Items from a data source:
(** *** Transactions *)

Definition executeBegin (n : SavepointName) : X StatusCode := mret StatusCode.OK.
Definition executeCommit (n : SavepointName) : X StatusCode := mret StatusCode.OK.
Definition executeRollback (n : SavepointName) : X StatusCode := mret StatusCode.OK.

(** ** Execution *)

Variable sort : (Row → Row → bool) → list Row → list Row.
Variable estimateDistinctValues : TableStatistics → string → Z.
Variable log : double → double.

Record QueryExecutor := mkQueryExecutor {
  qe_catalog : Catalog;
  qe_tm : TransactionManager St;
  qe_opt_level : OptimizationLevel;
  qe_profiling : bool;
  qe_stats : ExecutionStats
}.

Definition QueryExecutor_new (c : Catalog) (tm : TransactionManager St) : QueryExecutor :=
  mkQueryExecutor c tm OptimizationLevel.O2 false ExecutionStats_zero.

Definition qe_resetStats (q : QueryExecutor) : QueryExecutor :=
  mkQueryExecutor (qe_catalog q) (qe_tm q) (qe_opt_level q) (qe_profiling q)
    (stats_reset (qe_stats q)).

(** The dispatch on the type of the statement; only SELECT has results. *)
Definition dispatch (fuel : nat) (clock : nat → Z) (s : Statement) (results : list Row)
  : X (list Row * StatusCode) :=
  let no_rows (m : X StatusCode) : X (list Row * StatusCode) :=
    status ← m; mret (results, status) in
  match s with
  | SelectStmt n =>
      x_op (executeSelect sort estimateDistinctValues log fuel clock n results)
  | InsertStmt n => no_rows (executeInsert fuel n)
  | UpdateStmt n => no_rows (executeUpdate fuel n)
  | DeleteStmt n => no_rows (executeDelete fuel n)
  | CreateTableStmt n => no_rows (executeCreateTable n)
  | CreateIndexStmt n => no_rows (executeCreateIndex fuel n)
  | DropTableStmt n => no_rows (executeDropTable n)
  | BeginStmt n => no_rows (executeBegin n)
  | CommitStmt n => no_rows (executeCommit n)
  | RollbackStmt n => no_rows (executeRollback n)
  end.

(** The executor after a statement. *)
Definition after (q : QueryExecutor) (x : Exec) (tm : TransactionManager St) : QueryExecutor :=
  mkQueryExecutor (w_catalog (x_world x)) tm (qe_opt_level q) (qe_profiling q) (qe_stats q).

---

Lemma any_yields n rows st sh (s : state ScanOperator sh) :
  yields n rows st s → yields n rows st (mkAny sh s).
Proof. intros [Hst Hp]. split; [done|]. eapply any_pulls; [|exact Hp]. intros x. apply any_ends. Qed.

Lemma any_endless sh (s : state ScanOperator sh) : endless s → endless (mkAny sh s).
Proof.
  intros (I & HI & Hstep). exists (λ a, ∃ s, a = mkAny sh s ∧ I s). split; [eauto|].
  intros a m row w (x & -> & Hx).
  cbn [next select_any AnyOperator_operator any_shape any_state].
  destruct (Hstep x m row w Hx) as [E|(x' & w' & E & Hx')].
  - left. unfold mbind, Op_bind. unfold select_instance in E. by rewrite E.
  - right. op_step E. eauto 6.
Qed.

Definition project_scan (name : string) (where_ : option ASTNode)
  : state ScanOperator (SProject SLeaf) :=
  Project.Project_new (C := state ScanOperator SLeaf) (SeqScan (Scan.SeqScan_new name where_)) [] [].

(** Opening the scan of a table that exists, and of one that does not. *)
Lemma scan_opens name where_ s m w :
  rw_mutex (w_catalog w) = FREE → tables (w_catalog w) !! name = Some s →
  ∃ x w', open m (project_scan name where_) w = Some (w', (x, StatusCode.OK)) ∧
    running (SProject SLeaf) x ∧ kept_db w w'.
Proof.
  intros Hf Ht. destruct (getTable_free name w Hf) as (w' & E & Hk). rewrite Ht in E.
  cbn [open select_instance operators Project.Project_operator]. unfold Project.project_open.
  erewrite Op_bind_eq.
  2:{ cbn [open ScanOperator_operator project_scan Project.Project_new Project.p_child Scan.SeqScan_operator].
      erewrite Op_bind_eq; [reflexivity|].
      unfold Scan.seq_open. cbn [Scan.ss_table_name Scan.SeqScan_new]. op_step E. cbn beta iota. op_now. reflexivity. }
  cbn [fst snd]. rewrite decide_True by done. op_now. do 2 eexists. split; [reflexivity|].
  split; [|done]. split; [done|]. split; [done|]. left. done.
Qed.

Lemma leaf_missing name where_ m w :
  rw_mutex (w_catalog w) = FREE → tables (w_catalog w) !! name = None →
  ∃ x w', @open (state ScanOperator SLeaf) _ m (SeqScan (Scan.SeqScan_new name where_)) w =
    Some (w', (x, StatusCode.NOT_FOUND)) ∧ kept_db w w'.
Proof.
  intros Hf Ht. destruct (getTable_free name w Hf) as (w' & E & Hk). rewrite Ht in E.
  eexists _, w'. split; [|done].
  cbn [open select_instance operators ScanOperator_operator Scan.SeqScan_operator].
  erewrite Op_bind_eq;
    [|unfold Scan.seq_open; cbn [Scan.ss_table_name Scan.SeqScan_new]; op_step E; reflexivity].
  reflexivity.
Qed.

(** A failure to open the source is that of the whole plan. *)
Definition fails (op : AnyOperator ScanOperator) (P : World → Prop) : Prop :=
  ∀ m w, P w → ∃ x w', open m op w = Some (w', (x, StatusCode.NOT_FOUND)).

## Task instructions
Where does "Some" appear in the records above? Copy every line that has it.

## Response to the exercise
  rw_mutex (w_catalog w) = FREE → tables (w_catalog w) !! name = Some s →
  ∃ x w', open m (project_scan name where_) w = Some (w', (x, StatusCode.OK)) ∧
    Some (w', (x, StatusCode.NOT_FOUND)) ∧ kept_db w w'.
  ∀ m w, P w → ∃ x w', open m op w = Some (w', (x, StatusCode.NOT_FOUND)).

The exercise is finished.